BBYO convention attracts 230 teens
Read this story in Jewish Herald-Voice
From March 6-8, Jewish teens came together from Houston, Austin and San Antonio at the Houston Marriott Westchase for BBYO Lonestar Region's Kibbutz Lonestar Regional Kallah 2015. The convention gave teens an opportunity to learn how to strengthen their BBYO chapters, see their out-of-town friends and celebrate their Jewish identity. This was the largest Regional Kallah Lonestar has had, with 230 teens in attendance.
The convention kicked off with a Friday night Shabbat service, led by Austin-based song leaders Eric Hunker and Happie Hoffman, followed by a girls only program about personal identity, and boys-only program about the current anti-Semitism going on in Europe.
On Saturday, members of the convention's minyan committee offered three different services. The BBG-only service focused on feminism and independence. It taught girls the important lesson that they should not change themselves for society, and they should make their own decisions, not based on societal norms. Ariella Teller, a sophomore from BBG #63 said, "I was so empowered! I loved hearing all of the inspiring quotes and the connections they had with the prayers. I also loved the musical aspect to it."
At the AZA service, the boys focused on the seven cardinal principles of AZA and discussed the importance of respecting parents and elders. "I really enjoyed the AZA service. Filial love is an important part of AZA, and this service strongly conveyed the idea that one should respect his elders. Being surrounded by my brother alephs gave me the sense that everyone had mutual respect for one another, like we learned in the service," said Barrett Dover of Capital AZA.
A co-ed service was inspired by the poetry from the early pioneers, including Rachel Bluwstein and Chaim Nachim Bialik, who immigrated to Israel and founded the first kibbutzim.
Following services, BBYO members took part in a variety of programs: a Mock Knesset, where teens learned about the Israel parliament with the help of the community shaliach, Niv Prager; a scavenger hunt, where they learned about issues surrounding childhood cancer, and collected items to build a stuffed animal to be donated to children in hospitals; and a globalization speed-dating program, regarding Jewish life around the world.
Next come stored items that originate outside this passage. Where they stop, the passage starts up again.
Lemma report_has_every_line_witness : ∃ datas,
  start (C := office both) 3 = Workbook titles (map excel_row datas) ∧ map quotation_no datas = [lit "Q-1"; lit "Q-2"].
Proof.
  destruct (report_has_every_line (C := office both) (L := office_laws both) (Table report_labels [line1; line2] 0) 3) as (datas & H & Hb).
  - vm_compute. reflexivity.
  - vm_compute. lia.
  - exists datas. split; [exact H|]. apply (f_equal (map (λ b : _ * _ * _ * _ * _, b.1.1.2))) in Hb. rewrite !map_map in Hb.
    etrans; [exact Hb|]. vm_compute. reflexivity.
Defined.

Lemma report_is_joins_witness : start (C := office both) 3 =
  Workbook titles (map excel_row (foldl (λ d spec, settle spec d) (map (detail (L := office_laws both)) [line1; line2]) (specs (L := office_laws both)))).
Proof.
  apply (report_is_joins (C := office both) (L := office_laws both) (Table report_labels [line1; line2] 0) 3).
  - intros sql. by eexists.
  - vm_compute. reflexivity.
  - vm_compute. lia.
Defined.

(** The currency of the second quotation is missing in the report because the first has none. *)
Example gap_stops : column_of 13 (start (C := office both) 3) = [Some (Text []); Some (Text [])].
Proof. vm_compute. reflexivity. Qed.
Example no_gap_before : column_of 13 (start (C := office swapped) 3) = [Some (Text (lit "EUR")); Some (Text [])].
Proof. vm_compute. reflexivity. Qed.
End Office.
End ReportSpec.
(** A call; the parser is stopped when the callback asks for it. *)
Definition report (d : data) (c : call) : data := {d with calls := c :: calls d; stopped := stop c}.
Definition suspend (d : data) : data := {d with stopped := true}.
Definition set_handlers (d : data) (s : option start_handler) (e : option end_handler) : data := {d with h_start := s; h_end := e}.

(** Empty cells up to a column. *)
Fixpoint pad_cells (n : nat) (d : data) : data :=
  match n with
  | O => d
  | S n =>
      let d := report d (Cell (rownr d) (colnr d + 1) None) in
      if stopped d then d else pad_cells n {d with colnr := colnr d + 1}
  end.
Definition pad_to (col : Z) (d : data) : data := pad_cells (Z.to_nat (col - colnr d)) d.

(*@ tools/xlsxio/lib/xlsxio_read.c 708-715 data_sheet_expat_callback_skip_tag_start *)
Definition skip_start (d : data) (name : str) : data :=
  if same_name name (skiptag d) then {d with skiptagcount := skiptagcount d + 1} else d.
(*@ tools/xlsxio/lib/xlsxio_read.c 717-729 data_sheet_expat_callback_skip_tag_end *)
Definition skip_end (d : data) (name : str) : data :=
  if same_name name (skiptag d) then
    let d := {d with skiptagcount := skiptagcount d - 1} in
    if skiptagcount d =? 0 then {d with h_start := Some FindValue; h_end := Some CellEnd; h_data := false} else d
  else d.

(*@ tools/xlsxio/lib/xlsxio_read.c 742-748 data_sheet_expat_callback_find_worksheet_start *)
Definition find_worksheet_start (d : data) (name : str) : data :=
  if same_name name (lit "worksheet") then set_handlers d (Some FindSheetdata) None else d.
(*@ tools/xlsxio/lib/xlsxio_read.c 750-756 data_sheet_expat_callback_find_worksheet_end *)
Definition find_worksheet_end (d : data) (name : str) : data :=
  if same_name name (lit "worksheet") then set_handlers d (Some FindWorksheet) None else d.
(*@ tools/xlsxio/lib/xlsxio_read.c 758-764 data_sheet_expat_callback_find_sheetdata_start *)
Definition find_sheetdata_start (d : data) (name : str) : data :=
  if same_name name (lit "sheetData") then set_handlers d (Some FindRow) (Some SheetdataEnd) else d.
(*@ tools/xlsxio/lib/xlsxio_read.c 766-774 data_sheet_expat_callback_find_sheetdata_end *)
Definition find_sheetdata_end (d : data) (name : str) : data :=
  if same_name name (lit "sheetData") then set_handlers d (Some FindSheetdata) (Some WorksheetEnd)
  else find_worksheet_end d name.

(** [atoi] *)
Definition atoi (s : str) : Z := match read_int (skip_ws (c_str s)) with Some (n, _) => n | None => 0 end.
Analia Salomon, a freshman from Malev BBG, was inspired by the Mock Knesset program. "It was refreshing to get a new perspective on the issues going on in Israel. It helped me understand the differences in government here and the Israeli government," she said.
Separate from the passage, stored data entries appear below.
(* ===== verification/Attendance.v ===== *)
(** * The attendance tool (tools/work_attendance)

    [XLSXIOReader] collects the rows of a sheet through the callbacks of the spreadsheet reader, and
    [month_report] writes two lines for each: one for coming and one for leaving. *)
From coqutil Require Import Datatypes.RecordSetters.
From S2P Require Import Prelude CppString Decimal XlsxRead.
Import OCamlLikeNotations XlsxRead.

#[local] Open Scope Z_scope.

Module Attendance.

(*@ tools/work_attendance/reader_writer.hpp 8-23 report_data *)
Record report_data := ReportData {
  group : str; number : str; id : str; name : str; dates : str; on_duty : str; on_duty_desc : str;
  off_duty : str; off_duty_desc : str; come_late : str; leave_early : str; extra_work : str;
  away_from_work : str; without_clock_in : str;
}.
Definition new_data : report_data := ReportData [] [] [] [] [] [] [] [] [] [] [] [] [] [].

(** ** Reading *)

(** The static members: [m_row_data] is a null pointer or the row so far, [m_data] the rows. *)
Record reader := Reader { m_row_data : option report_data; m_data : list report_data }.
(*@ tools/work_attendance/reader_writer.cpp 123-124 m_row_data *)
Definition initial : reader := Reader (Some new_data) [].

(*@ tools/work_attendance/reader_writer.cpp 29-94 cell_callback *)
Definition cell_callback (s : reader) (col : Z) (value : option str) : reader :=
  match m_row_data s with
  | None => s
  | Some r =>
      let temp := default [] value in
      let r :=
        if col =? 1 then {r with group := temp}
        else if col =? 2 then {r with number := temp}
        else if col =? 3 then {r with id := temp}
        else if col =? 4 then {r with name := temp}
        else if col =? 5 then {r with dates := temp}
        else if col =? 6 then {r with on_duty := temp}
        else if col =? 7 then {r with on_duty_desc := temp}
        else if col =? 8 then {r with off_duty := temp}
        else if col =? 9 then {r with off_duty_desc := temp}
        else if col =? 10 then {r with come_late := temp}
        else if col =? 11 then {r with leave_early := temp}
        else if col =? 12 then {r with extra_work := temp}
        else if col =? 13 then {r with away_from_work := temp}
        else if col =? 14 then {r with without_clock_in := temp}
        else r in
      {s with m_row_data := Some r}
  end.

(*@ tools/work_attendance/reader_writer.cpp 95-109 row_callback *)
Definition row_callback (s : reader) : reader :=
  match m_row_data s with
  | Some r => Reader (Some new_data) (m_data s ++ [r])
  | None => {s with m_row_data := Some new_data}
  end.

Definition callback (s : reader) (c : call) : reader :=
  match c with Cell _ col value => cell_callback s col value | Row _ _ => row_callback s end.

(** The rows that the calls of the reader make, from the state at the start of the program; the
    callbacks return zero. *)
(*@ tools/work_attendance/reader_writer.cpp 110-115 process_data *)
Definition process_data (calls : list call) : list report_data := m_data (foldl callback initial calls).

(** The first sheet, if there is one. *)
(*@ tools/work_attendance/reader_writer.cpp 16-28 list_sheets *)
Definition list_sheets (part : str → option (list event)) (names : list str) : option str :=
  head (xlsxioread_list_sheets part names).

(** ** Dates *)

(** [sscanf(str, "%d-%d-%d", ...)]: [None] where not all three are read, and some are left as they
    were, which is not initialised. *)
Definition scan_int (s : str) : option (Z * str) :=
  '(n, r) ← read_int (skip_ws s);
  if (- 2 ^ 31 <=? n) && (n <? 2 ^ 31) then Some (n, r) else None.
Definition scan_dash (s : str) : option str :=
  match s with c :: r => if decide (c = "-"%char) then Some r else None | [] => None end.
Definition scan_date (s : str) : option (Z * Z * Z) :=
  '(year, s) ← scan_int s; s ← scan_dash s; '(month, s) ← scan_int s; s ← scan_dash s; '(day, _) ← scan_int s;
  Some (year, month, day).

(** The days from 1970-01-01 to a date of the Gregorian calendar; months and days may be out of range. *)
Definition days_from_civil (year month day : Z) : Z :=
  let year := year + (month - 1) / 12 in
  let month := (month - 1) mod 12 + 1 in
  let y := if month <=? 2 then year - 1 else year in
  let era := y / 400 in
  let yoe := y mod 400 in
  let mp := (month + 9) mod 12 in
  let doy := (153 * mp + 2) / 5 + day - 1 in
  era * 146097 + (yoe * 365 + yoe / 4 - yoe / 100 + doy) - 719468.

(** [mktime] in a zone [gmtoff] seconds east of Greenwich, without daylight saving. *)
Definition mktime (gmtoff year month day hour minute second : Z) : Z :=
  days_from_civil year month day * 86400 + hour * 3600 + minute * 60 + second - gmtoff.

Section Zone.
Variable gmtoff : Z.

(*@ tools/work_attendance/attendance.cpp 91-107 StringToDatetime *)
Definition StringToDatetime (s : str) : option Z :=
  '(year, month, day) ← scan_date (c_str s); Some (mktime gmtoff year month day 8 0 0).

(** ** Writing *)

(** A cell of the workbook; a date that is not initialised is [None]. *)
Inductive out := Text (s : str) | DateTime (t : option Z).

(** The titles are UTF-8. *)
(*@ tools/work_attendance/attendance.cpp 37-47 write_to_excel *)
Definition titles : list str := map lit ["部门班组"; "工号"; "姓名"; "日期"; "出勤时间"]%string.

(*@ tools/work_attendance/attendance.cpp 67-82 write_two_line *)
Definition write_two_line (group id name : str) (tt : option Z) (on_duty off_duty : str) : list (list out) :=
  [[Text (c_str group); Text (c_str id); Text (c_str name); DateTime tt; Text (c_str on_duty); Text (lit "0")];
   [Text (c_str group); Text (c_str id); Text (c_str name); DateTime tt; Text (c_str off_duty); Text (lit "1")]].

(** [substr(0, size() - 1)]: all but the last byte. *)
Definition temp_date (x : report_data) : option str := substr (dates x) 0 (u64 (size (dates x) - 1)).

(** One turn of the loop. *)
Definition two_lines (x : report_data) : list (list out) :=
  write_two_line (group x) (id x) (name x) (StringToDatetime (default [] (temp_date x))) (on_duty x) (off_duty x).

(** From the second row on, and an empty line at the end. *)
(*@ tools/work_attendance/attendance.cpp 34-66 write_to_excel *)
Definition write_to_excel (m_data : list report_data) : list str * list (list out) :=
  (titles, concat (map two_lines (drop 1 m_data)) ++ [[]]).

(*@ tools/work_attendance/attendance.cpp 10-15 start *)
Definition start (part : str → option (list event)) (names : list str) : option (list str * list (list out)) :=
  calls ← Sheet.xlsxioread_process true false false (λ _, false) part names (list_sheets part names);
  Some (write_to_excel (process_data calls)).
End Zone.
End Attendance.
(* ===== verification/XmlDoc.v ===== *)
(** * XML documents

    The documents of a workbook as tags and texts: the text that stands for one, what a parser
    reports of it, and a small parser that does. *)
From S2P Require Import Prelude CppString Decimal XlsxRead XlsxWrite.
Import XlsxRead XlsxWrite.

#[local] Open Scope Z_scope.

Module XmlDoc.
#[local] Arguments xml : simpl never.
#[local] Arguments lit : simpl never.

(** ** XML documents

    A document as its tags and texts; the text of one is what the writer makes, and [report] what a
    parser has to say about it. *)
Inductive token := STag (name : str) (atts : attrs) | Empty (name : str) (atts : attrs) | ETag (name : str) | Chars (s : str).

Definition escape_char (c : ascii) : str :=
  if decide (c = "&"%char) then lit "&amp;"
  else if decide (c = QUOTE) then lit "&quot;"
  else if decide (c = "<"%char) then lit "&lt;"
  else if decide (c = ">"%char) then lit "&gt;"
  else if decide (c = CR) then []
  else [c].
Definition escape (s : str) : str := concat (map escape_char s).

Definition show_attr (a : str * str) : str := lit " " ++ a.1 ++ xml "='" ++ escape a.2 ++ xml "'".
Definition show (t : token) : str :=
  match t with
  | STag n a => lit "<" ++ n ++ concat (map show_attr a) ++ lit ">"
  | Empty n a => lit "<" ++ n ++ concat (map show_attr a) ++ lit "/>"
  | ETag n => lit "</" ++ n ++ lit ">"
  | Chars s => escape s
  end.
Definition tokens_text (ts : list token) : str := concat (map show ts).
Definition document (ts : list token) : str := xml_declaration ++ tokens_text ts.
Regional Kallah offered a Leadership Training Institute of four workshops to strengthen BBYO leadership skills. The JHV's Lisa Brooks taught a journalism workshop, and a recruitment program taught creative ways to welcome new members. Service Leading 101 taught how to write and run a successful service and, in a session on chapter programming, teens created their own programs within BBYO guidelines.
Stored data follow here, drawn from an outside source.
(* ===== verification/CsvSpec.v ===== *)
(** * A CSV file survives a workbook (properties of Csv.v)

    The scanner of xlsxio_csv2xlsx gives for a file, whatever its buffers, the calls of an automaton
    that reads one character at a time; what xlsxio_xlsx2csv prints is scanned to the cells it was
    printed from. *)
From coqutil Require Import Datatypes.RecordSetters.
From S2P Require Import Prelude CppString Decimal XlsxRead XlsxReadSpec XlsxWrite XmlDoc XlsxWriteSpec Csv.
Import OCamlLikeNotations XlsxRead XlsxReadSpec XlsxWrite XmlDoc XlsxWriteSpec Csv.

#[local] Open Scope Z_scope.

Module CsvSpec.
Import ToXlsx.
#[local] Arguments bytes : simpl never.
#[local] Arguments Nat.sub : simpl never.

(** ** The automaton *)
Record scanner := Scanner { text : str; outside : bool; before : ascii; top : bool; out : list op }.
Definition start : scanner := Scanner [] true NUL true [].

Section Automaton.
Variable o : options.

Definition cell_of_top (t : bool) (v : str) : op := if t && toprowheaders o then AddColumn (Some v) 0 else AddString (Some v).

Definition scan_char (a : scanner) (c : ascii) : scanner :=
  if outside a then
    if decide (c = LF) then Scanner [] true c false (out a ++ [cell_of_top (top a) (skip_cr (text a)); NextRow])
    else if decide (c = separator o) then Scanner [] true c (top a) (out a ++ [cell_of_top (top a) (text a)])
    else if decide (c = quote) then Scanner (text a ++ (if decide (before a = quote) then [c] else [])) false c (top a) (out a)
    else Scanner (text a ++ [c]) true c (top a) (out a)
  else if decide (c = quote) then Scanner (text a) true c (top a) (out a)
  else Scanner (text a ++ [c]) false c (top a) (out a).

(** ** The buffers do not matter *)

(** What of the buffer is not in the value yet. *)
Definition pending (buf : str) (s : state) : str := bytes buf (bufstart s) (bufpos s - bufstart s).
Definition matches (buf : str) (s : state) (a : scanner) : Prop :=
  (bufstart s <= bufpos s)%nat ∧ text a = default [] (value s) ++ pending buf s ∧
  outside a = unquoted s ∧ before a = lastchar s ∧ top a = toprow s ∧ out a = issued s.

Lemma bytes_snoc buf from len c : buf !! (from + len)%nat = Some c → bytes buf from (S len) = bytes buf from len ++ [c].
Proof. intros H. unfold bytes. rewrite <- lookup_drop in H. by rewrite (take_S_r _ _ _ H). Qed.
Lemma pending_snoc buf s c : (bufstart s <= bufpos s)%nat → buf !! bufpos s = Some c →
  bytes buf (bufstart s) (S (bufpos s) - bufstart s) = pending buf s ++ [c].
Proof.
  intros Hle Hc. unfold pending. rewrite <- bytes_snoc with (c := c).
  - f_equal. lia.
  - rewrite <- Hc. f_equal. lia.
Qed.
Lemma bytes_none buf from : bytes buf from (from - from) = [].
Proof. unfold bytes. by rewrite Nat.sub_diag. Qed.
(** Texts come in pieces. *)
Lemma handle_pieces ps d : ps ≠ [] → foldl handle d (map Data ps) = handle d (Data (concat ps)).
Proof.
  destruct ps as [|p ps]; [done|]. intros _. revert p d. induction ps as [|q ps IH]; intros p d; cbn [map foldl concat] in *; [by rewrite app_nil_r|].
  assert (handle (handle d (Data p)) (Data q) = handle d (Data (p ++ q))) as ->.
  { destruct d as [ss rn cn co cd ty sk skc hs he hd st cs]. destruct hd; [|done]. destruct ty; [done|..]; unfold dispatch, value_data; norm; cbn; by rewrite <- app_assoc. }
  rewrite (IH (p ++ q) d). by rewrite app_assoc.
Qed.
Lemma data_running s d : stopped d = false → stopped (handle d (Data s)) = false.
Proof. destruct d as [ss rn cn co cd ty sk skc hs he hd st cs]. by destruct hd, ty. Qed.
Lemma run_data ps es d : stopped d = false → run (map Data ps ++ es) d = run es (foldl handle d (map Data ps)).
Proof.
  revert d. induction ps as [|p ps IH]; intros d Hd; [done|]. cbn [map app run foldl]. rewrite data_running by done. by apply IH, data_running.
Qed.

Lemma run_cuts es es' : cuts es es' → ∀ d b r d', stopped d = false → run es d = (b, r, d') → ∃ r', cuts r r' ∧ run es' d = (b, r', d').
Proof.
  induction 1 as [|n a es es' H IH|n es es' H IH|ps s es es' Hps <- H IH]; intros d b r d' Hd; cbn [run].
  - intros [= <- <- <-]. exists []. by split; [constructor|].
  - destruct (stopped (handle d _)) eqn:E; [intros [= <- <- <-]; by exists es'|by apply IH].
  - destruct (stopped (handle d _)) eqn:E; [intros [= <- <- <-]; by exists es'|by apply IH].
  - rewrite data_running by done. rewrite run_data, handle_pieces by done. by apply IH, data_running.
Qed.

(** What the parser delivers of a document. *)
Definition delivered (es : list event) (gs : list (list event)) : Prop := ∃ es', cuts es es' ∧ grouped es' gs.
Lemma resume_run es gs : delivered es gs → ∀ d b r d', run es {d with stopped := false} = (b, r, d') →
  ∃ gs' d'', delivered r gs' ∧ expat_process_zip_file_resume (deliver R false false) gs d = (b, gs', d'') ∧ (b = true → d'' = d').
Proof.
  intros (es' & Hc & Hg) d b r d' Hr. destruct (run_cuts _ _ Hc {d with stopped := false} _ _ _ (cleared d) Hr) as (r' & Hc' & Hr').
  destruct (resume_grouped _ _ Hg d _ _ _ Hr') as (gs' & d'' & Hg' & ? & ?). exists gs', d''. split_and!; [by exists r'|done|done].
Qed.

(** ** Calls *)

(** What is behind the calls, written out. *)
Abbreviation small x := (0 <= x < 2 ^ 63).
Abbreviation next := (xlsxioread_sheet_next_cell R false false).

Lemma next_blank d gs L pr lc pc : 0 < pc <= cols d → cols d < 2 ^ 63 → next (MkSheet d gs L pr lc pc) = (Some [], MkSheet d gs L pr lc (pc + 1)).
Proof.
  intros H1 H2. unfold xlsxioread_sheet_next_cell. cbn [next_cell paddingcol processcallbackdata].
  rewrite (proj2 (Z.eqb_neq pc 0)), (proj2 (Z.ltb_ge (cols d) pc)) by lia. norm. by rewrite u64_small by lia.
Qed.
Lemma exclude_parts_start_with_two_backslashes :
  Forall (fun part => exists rest, Str.lower part = "\\" +:+ rest)
         EXCLUDE_PATH_PARTS.
Proof. repeat constructor; eexists; vm_compute; reflexivity. Qed.

(** X12.  A path whose normalised form holds no two backslashes in a
    row is never excluded: every exclusion part begins with two
    backslashes, so the substring test cannot succeed on it. *)
Theorem exclusion_needs_double_backslash fs full_path :
  Str.contains "\\" (fs_normcase fs (fs_abspath fs full_path)) = false ->
  path_is_excluded fs full_path EXCLUDE_PATH_PARTS = false.
Proof.
  intros Hno. unfold path_is_excluded.
  apply not_true_is_false. intros Hex.
  apply existsb_exists in Hex as (part & Hin & Hc).
  pose proof exclude_parts_start_with_two_backslashes as Hall.
  rewrite List.Forall_forall in Hall.
  destruct (Hall part Hin) as [rest Hrest].
  rewrite Hrest in Hc. apply contains_append_l in Hc.
  rewrite contains_double_backslash_lower in Hc. congruence.
Qed.

Lemma exclusion_needs_double_backslash_witness :
  path_is_excluded Sample.fs_one "C:\Windows\System32\cmd.exe"
    EXCLUDE_PATH_PARTS = false.
Proof.
  apply (exclusion_needs_double_backslash Sample.fs_one
           "C:\Windows\System32\cmd.exe").
  vm_compute. reflexivity.
Defined.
"I really enjoyed service leading, because I learned so many new skills to use during services. I learned that different melodies of song can create different moods, depending on what you want to convey during a service." explained Marisa Papell, a sophomore from Tikvah BBG. Kallah featured programs to educate participants on kibbutz life. Members were able to get a taste of life on the kibbutz and how to relate it back to their BBYO chapters through team building and goal setting.
On Saturday night, Jewish eighth graders were invited to the convention to get a taste of BBYO. Thirty eighth-graders joined in for Havdalah, Battle of the Noms and a dance party. At Battle of the Noms, chapters competed against each other in relay races. It gave chapters the opportunity to bond with their Noms for Beau and Sweetheart. After final competition, Cyrus Adler AZA was victorious.